But we can talk about failure on Sunday -- right now, I'm heading outside to enjoy this gorgeous golden Spring...

Sunday, March 21, 2010

Orbital Velocity



















“Should I stay or should I go?”
The Clash


AJ put up an interesting post over at The Hills Are Burning recently, tackling the “should I stay or should I go” conundrum facing many young free-lancers as they struggle to reach a level of career and financial stability solid enough to provide decent housing, health insurance, and some kind of IRA, 401K, or pension plan to build for the future -- a goal I've come to think of as achieving orbital velocity.

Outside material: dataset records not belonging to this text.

(** The announced services are those of the new state, and the code in the
    header is the code that the old ones do not have. *)
Lemma collected P N cur modified removed :
  lists_services P cur -> no_late_code P N modified -> noted P N modified removed -> rows_ok N -> sorted modified ->
  let p := collect_services N cur removed modified in
  lists_services N (modifiedAuthServices p) /\
  forall c, c ∈ visit_authCode (p_visits p) <->
    exists key, key ∈ getCodeKeys (modifiedAuthServices p) /\ (key ∉ getCodeKeys cur) /\ code_of N c key.
Proof.
  intros [Hs Hcur] Hd [Hn1 Hn2] HN Hm p.
  destruct (collect_services_spec P N cur removed) with (modified := modified) as (items & [Em [_ Hc]] & Hsi & Hi); try done.
  { intros i Hi. by apply Hcur in Hi as []. }
  fold p in Em, Hc. rewrite Em. split; [split; [by apply sorted_map_filter|]|].
  - intros i. rewrite elem_of_filter_code, Hi. destruct (decide (baa_codeNum i ∈ modified)) as [Hin|Hin]; [tauto|].
    rewrite Hcur, <- (Hn1 i Hin). split; [tauto|]. intros [Hv Hh]. destruct (has_code P (account_key i)) eqn:Eh; [tauto|]. exfalso. by apply Hin, Hd.
  - intros c. rewrite Hc. apply exist_proper. intros key. rewrite getCodeKeys_elem. split.
    + intros (Hk & Ho & Hco). split_and!; try done. apply list_elem_of_In, in_map_iff in Hk as (i & <- & Hk). exists i. split; [|done].
      apply elem_of_filter_code. split; [by apply list_elem_of_In|]. destruct Hco as [E _]. unfold has_code. rewrite E. by apply bool_decide_eq_true.
    + intros ((i & Hin & <-) & Ho & Hco). split_and!; try done. apply list_elem_of_In, in_map, list_elem_of_In.
      by apply elem_of_filter_code in Hin as [].
Qed.

(** ** The database of the announced services *)

(** [rev] has the rows of the services [l] and nothing else. *)
Definition auth_image (src : VerifyTables) (l : list BlockHeaderAuthAccount) (w : BlockHeaderWasmConfig) (rev : VerifyTables) : Prop :=
  (forall item, item ∈ l -> v_code rev !! baa_codeNum item = Some (verify_row item)) /\
  (forall a, a ∉ map baa_codeNum l -> v_code rev !! a = None) /\
  (forall key, key ∈ getCodeKeys l -> v_codeByHash rev !! key = v_codeByHash src !! key) /\
  (forall key, key ∉ getCodeKeys l -> v_codeByHash rev !! key = None) /\
  v_proofWasmConfig rev = Some (wasm_row w).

In the good old/bad old days when feature production thrived in LA, joining the union was the most direct method of solving such problems. For those lacking familial connections (that would be me), getting in the union was the hard part. Most new members faced a couple of lean years after paying the budget-busting initiation fee, but once they learned something about the job and got their names in circulation, enough work would come in to qualify for the health plan, with pension benefits (such as they were/are...) accruing from Day One of union work. Back then, a lot movies were made right here in Hollywood, with most location pictures bringing in a full crew from LA. Even the crappy low budget, non-union features I worked on in the early days always flew most of the technical crew from LA out to distant locations. Television was much fatter back then as well, following a predictable schedule making it possible to work much of the year, rather than in the desperate fits and spurts typical of Toob work nowadays.

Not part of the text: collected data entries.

(** The announcement of a consensus that this block has set. *)
Definition announce (producer : AccountNumber) (blockNum : BlockNum) (c : JointConsensus) : JointConsensus * option Consensus :=
  match next_consensus c with
  | Some next =>
      if pending_blockNum next =? blockNum then
        let nextConsensus := set_producers_if_empty producer (pending_consensus next) in
        ({| current_consensus := current_consensus c;
            next_consensus := Some {| pending_consensus := nextConsensus; pending_blockNum := pending_blockNum next |} |},
         Some nextConsensus)
      else (c, None)
  | None => (c, None)
  end.

Record ConsensusChangeRow := { change_start : BlockNum; change_commit : BlockNum; change_end : BlockNum }.

(** [writeRevision]; the result has the revision, the id and the row of
    [ConsensusChangeTable] that is written, if any. *)
Definition writeRevision (prove : Info -> result bytes) (self : BlockContext) (prevAuthServices : option VerifyTables)
    : result (Revision * Info * option ConsensusChangeRow) :=
  check (bc_active self) "block is not active" ;;
  check (negb (bc_needGenesisAction self)) "missing genesis action in block" ;;
  match rev_status (bc_db self) with
  | None => Abort "missing status record"
  | Some status =>
      let blockNum := h_blockNum (st_current status) in
      let '(c, authCode) := updateAuthServices (rev_tables (bc_db self)) (st_consensus status) (h_authCode (bc_header self)) blockNum
                              (modifiedAuthAccounts self) (removedCode self) in
      let h := set_h_authCode authCode (bc_header self) in
      let '(c, newConsensus) := announce (h_producer h) blockNum c in
      let h := match newConsensus with Some _ => set_h_newConsensus newConsensus h | None => h end in
      h ← (if status_singleProducer c then
             check (h_commitNum h =? u32 (h_blockNum h - 1)) "Forbidden consensus update" ;;
             mret (set_h_commitNum (h_blockNum h) h)
           else mret h);
      let change := match next_consensus c with
                    | Some next =>
                        if pending_blockNum next <=? h_commitNum h
                        then Some {| change_start := pending_blockNum next; change_commit := h_commitNum h; change_end := h_blockNum h |} else None
                    | None => None
                    end in
      prevAuth ← match next_consensus c with
                 | Some _ =>
                     match prevAuthServices with
                     | Some _ => mret prevAuthServices
                     | None =>
                         mret (if negb (bool_decide (services (current_consensus c) = [])) && negb (bool_decide (is_Some (rev_prevAuth (bc_db self))))
                               then Some (rev_tables (bc_base self)) else rev_prevAuth (bc_db self))
                     end
                 | None =>
                     check (negb (bool_decide (is_Some (rev_prevAuth (bc_db self))))) "prevAuthServices should not be set outside joint consensus" ;;
                     mret None
                 end;
      root ← makeTransactionMerkle self;
      let h := set_h_eventMerkleRoot (h_eventMerkleRoot (st_current status))
                 (set_h_trxMerkleRoot root (set_h_consensusState (sha256_consensus c) h)) in
      let info := BlockInfo_of h in
      let head := {| i_header := set_h_authCode None h; i_blockId := i_blockId info |} in
      let cur := st_current status in
      let cur := match newConsensus with Some _ => set_h_newConsensus newConsensus cur | None => cur end in
      let cur := if status_singleProducer c then set_h_commitNum (h_commitNum h) cur else cur in
      let cur := set_h_trxMerkleRoot root (set_h_consensusState (sha256_consensus c) cur) in
      let cur := set_h_time (h_time h + seconds 1) (set_h_blockNum (u32 (h_blockNum h + 1)) (set_h_previous (i_blockId info) cur)) in
      let status' := {| st_chainId := if bc_isGenesisBlock self then i_blockId info else st_chainId status;
                        st_current := cur; st_head := Some head; st_consensus := c |} in
      proof ← prove head;
      mret (put_block (h_blockNum h) h proof (set_rev_prevAuth prevAuth (set_rev_status (Some status') (bc_db self))), info, change)
  end.

(** ** What transactions may do *)

(** Services replace the pending consensus only when none is pending from an
    earlier block ([Producers::setConsensus]), keep its verification services,
    and leave the rest of the row alone, up to the root of the events. *)
Definition services_write_status (s s' : Status) : Prop :=
  let c := st_consensus s in
  let c' := st_consensus s' in
  st_chainId s' = st_chainId s /\ st_head s' = st_head s /\
  (exists root, st_current s' = set_h_eventMerkleRoot root (st_current s)) /\
  current_consensus c' = current_consensus c /\
  services (next_or_current c') = services (next_or_current c) /\ wasmConfig (next_or_current c') = wasmConfig (next_or_current c) /\
  (next_consensus c' = next_consensus c \/
   (match next_consensus c with Some next => pending_blockNum next = h_blockNum (st_current s) | None => True end /\
    exists next, next_consensus c' = Some next /\ pending_blockNum next = h_blockNum (st_current s))).

(** The transactions of a block, from the context after [start] to the one
    before [writeRevision]. *)
Definition runs (bc bc' : BlockContext) : Prop :=
  exists s s' c', rev_status (bc_db bc) = Some s /\ services_write_status s s' /\
    block_writes sha256 {| rc_tables := rev_tables (bc_db bc); rc_modified := modifiedAuthAccounts bc; rc_removed := removedCode bc |} c' /\
    bc' = {| bc_base := bc_base bc; bc_db := set_rev_tables (rc_tables c') (set_rev_status (Some s') (bc_db bc)); bc_header := bc_header bc;
             bc_transactions := bc_transactions bc'; bc_isReadOnly := bc_isReadOnly bc; bc_isGenesisBlock := bc_isGenesisBlock bc;
             bc_needGenesisAction := bc_needGenesisAction bc'; bc_started := bc_started bc; bc_active := bc_active bc';
             modifiedAuthAccounts := rc_modified c'; removedCode := rc_removed c' |}.

(** ** The schedule *)

Definition strip (p : ProducerSet) : ProducerSet := set_authState None p.
Definition same_schedule (s : BlockHeaderState) (c : JointConsensus) : Prop :=
  strip (producers s) = ProducerSet_of (data (current_consensus c)) /\
  match next_consensus c with
  | Some next => exists p, nextProducers s = Some p /\ strip p = ProducerSet_of (data (pending_consensus next)) /\ nextProducersBlockNum s = pending_blockNum next
  | None => nextProducers s = None
  end.

(** [c'] follows from [c] in block [num]: the pending consensus is the same, from
    an earlier block, and nothing is announced, or [num] sets and announces it. *)
Definition settled (num : BlockNum) (c c' : JointConsensus) (announced : option Consensus) : Prop :=
  current_consensus c' = current_consensus c /\
  match announced with
  | None => next_consensus c' = next_consensus c
  | Some n => next_consensus c' = Some {| pending_consensus := n; pending_blockNum := num |}
  end.

Definition pending_before (num : BlockNum) (c : JointConsensus) : Prop :=
  match next_consensus c with Some next => pending_blockNum next <> num | None => True end.

(** Between [c] and [c'] the pending consensus stays or is set by block [num]. *)
Definition may_set (num : BlockNum) (c c' : JointConsensus) : Prop :=
  current_consensus c' = current_consensus c /\
  (next_consensus c' = next_consensus c \/ exists n, next_consensus c' = Some {| pending_consensus := n; pending_blockNum := num |}).

Lemma may_set_trans num c1 c2 c3 : may_set num c1 c2 -> may_set num c2 c3 -> may_set num c1 c3.
Proof. intros [E1 H1] [E2 H2]. split; [congruence|]. destruct H2 as [->|]; auto. Qed.
Lemma may_set_status s s' :
  services_write_status s s' -> may_set (h_blockNum (st_current s)) (st_consensus s) (st_consensus s').
Proof. intros (_ & _ & _ & E & _ & _ & [En|(_ & [n num] & En & <-)]); split; try done; [by left|right; eauto]. Qed.
Lemma may_set_update db c authCode num modified removed : may_set num c (updateAuthServices db c authCode num modified removed).1.
Proof. unfold updateAuthServices. destruct (_ || _); split; try done; [right; eauto|by left]. Qed.

Lemma announce_settled producer num c c2 :
  may_set num c c2 -> pending_before num c ->
  let '(c3, newConsensus) := announce producer num c2 in settled num c c3 newConsensus.
Proof.
  unfold announce, pending_before. intros [E [En|[n En]]] Hp; rewrite En.
  - destruct (next_consensus c) as [next|] eqn:Enc; [rewrite (proj2 (Z.eqb_neq _ _) Hp)|]; split; cbn; congruence.
  - cbn. rewrite Z.eqb_refl. by split.
Qed.
Lemma announce_genesis producer num c n c2 :
  may_set num c c2 -> next_consensus c = Some {| pending_consensus := n; pending_blockNum := num |} ->
  let '(c3, newConsensus) := announce producer num c2 in is_Some newConsensus /\ settled num c c3 newConsensus.
Proof.
  unfold announce. intros [E Hn] Ec. assert (Hn' : exists n, next_consensus c2 = Some {| pending_consensus := n; pending_blockNum := num |})
    by (destruct Hn as [->|]; eauto).
  destruct Hn' as [n' ->]. cbn. rewrite Z.eqb_refl. split; [by eexists|by split].
Qed.

(** The state with the producers that [advance_producers] gives. *)
Definition advanced (s : BlockHeaderState) : BlockHeaderState :=
  {| hs_info := hs_info s; hs_revision := hs_revision s; producers := (advance_producers s).1; nextProducers := (advance_producers s).2;
     nextProducersBlockNum := nextProducersBlockNum s; hs_invalid := false |}.

Lemma end_joint_schedule s c head :
  same_schedule s c -> h_commitNum (hs_header s) = h_commitNum (i_header head) -> same_schedule (advanced s) (end_joint c head).
Proof.
  intros [Ep Hn] Ec. unfold end_joint, advanced, advance_producers, endsJointConsensus. destruct (next_consensus c) as [next|] eqn:Enc.
  - destruct Hn as (p & -> & Es & Eb). rewrite Eb, Ec. destruct (_ <=? _) eqn:El; split; cbn; try done. rewrite Enc. eauto.
  - rewrite Hn. split; cbn; [done|]. by rewrite Enc.
Qed.

(** The state that headers give follows the schedule when the change of the block is announced. *)
Lemma next_state_schedule s info revision s' base c' num :
  next_state sha256 s info revision = Ok s' -> same_schedule (advanced s) base ->
  settled num base c' (h_newConsensus (i_header info)) -> h_blockNum (i_header info) = num -> same_schedule s' c'.
Proof.
  unfold next_state, advanced. destruct (advance_producers s) as [prods next].
  intros E [Hp Hn] [Ec Hs] <-. destruct (h_newConsensus (i_header info)) as [n|] eqn:En.
  - assert (Hres : strip (producers s') = strip prods /\ nextProducersBlockNum s' = h_blockNum (i_header info) /\
      exists p, nextProducers s' = Some p /\ strip p = ProducerSet_of (data n)).
    { destruct (authState prods) as [auth|].
      - ok_inv. cbn. split; [done|]. split; [done|]. eexists. split; [done|]. unfold ProducerSet_of. by destruct (split (data n)).
      - unfold loadAuthState in E. cbn [hs_revision] in E. destruct revision as [r|]; [|done]. ok_inv. cbn in E. ok_inv. cbn. split; [done|]. split; [done|].
        eexists. split; [done|]. unfold ProducerSet_of. by destruct (split (data n)). }
    destruct Hres as (E1 & E2 & p & E3 & E4). split; [cbn in Hp; rewrite E1, Ec; done|]. rewrite Hs. eauto.
  - injection E as <-. split; [by rewrite Ec|]. rewrite Hs. exact Hn.
Qed.

(** The status row after [start]. *)
Lemma start_status R time producer term irr st bc :
  start (new_context R false) time producer term irr = Ok (st, bc) ->
  let status := default no_status (rev_status R) in
  rev_status (bc_db bc) = Some st /\ st_head st = st_head status /\ st_current st = bc_header bc /\ h_authCode (bc_header bc) = None /\
  h_newConsensus (bc_header bc) = None /\ rev_tables (bc_db bc) = rev_tables R /\ modifiedAuthAccounts bc = [] /\ removedCode bc = ∅ /\
  match st_head status with
  | Some head => h_blockNum (bc_header bc) = u32 (h_blockNum (i_header head) + 1) /\ st_consensus st = end_joint (st_consensus status) head
  | None => h_blockNum (bc_header bc) = 2 /\ current_consensus (st_consensus st) = current_consensus (st_consensus status) /\
      next_consensus (st_consensus st) = Some {| pending_consensus := no_consensus; pending_blockNum := 2 |}
  end.
Proof.
  intros E status. unfold start in E. cbn [new_context bc_db bc_header bc_isReadOnly bc_started negb check mbind result_bind] in E. fold status in E.
  destruct (st_head status) as [head|] eqn:Eh.
  - apply bind_ok in E as (h & Eh' & E). injection E as <- <-.
    assert (Ha : h_blockNum h = u32 (h_blockNum (i_header head) + 1) /\ h_authCode h = None /\ h_newConsensus h = None)
      by (destruct time; ok_inv; done).
    destruct Ha as (E1 & E2 & E3). cbn. destruct (_ && _); by split_and!.
  - injection E as <- <-. cbn. destruct (_ && _); by split_and!.
Qed.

Ours is a very different world, with very few features being shot in and around LA, while television staggers along trying to cope with an economic model disintegrating under the relentless assault of the digital revolution. Many veteran union members are having a hard time finding enough work these days, which doesn't leave much for those proud owners of brand new IA cards. I don’t mean to channel my good friend DJ Bummerpants (a gaffer I occasionally work with), but these are not good times to break into the film/television industry or climb the Hollywood ladder of suck-cess following traditional routes. With so many of the old paths blocked or washed away in the recent shit-rain of change, young people today have to find their own ways up. In this Darwinistic Dystopia, anyone who puts forth a disciplined, sustained effort can survive, but only the fittest – meaning the most connected, determined, creative, and imaginative people – have a realistic hope of making a truly comfortable living over the long haul in Hollywood

That’s the bad news. The good news? I'm not sure there is any good news here in the once-Golden State, where so many voters remain firmly in the grip of an angry me-first/tea-bagger form of denial, but for young people hoping to carve out an Industry career far from the smoggy confines of Southern California, opportunities are more abundant than ever. With so many states offering significant subsidies luring production from California, Industry wannabes all over the country can find feature films and television being shot relatively near their local community. In the zero-sum game of film production, Southern California’s loss has been everyone else’s gain. For those just starting out, Hollywood is no longer the celluloid Mecca where all their dreams might come true. Right now, entry-level and below-the-line workers in every craft here in LA are being squeezed from both sides and kicked where it really hurts by the precipitous decline in our homegrown Industry.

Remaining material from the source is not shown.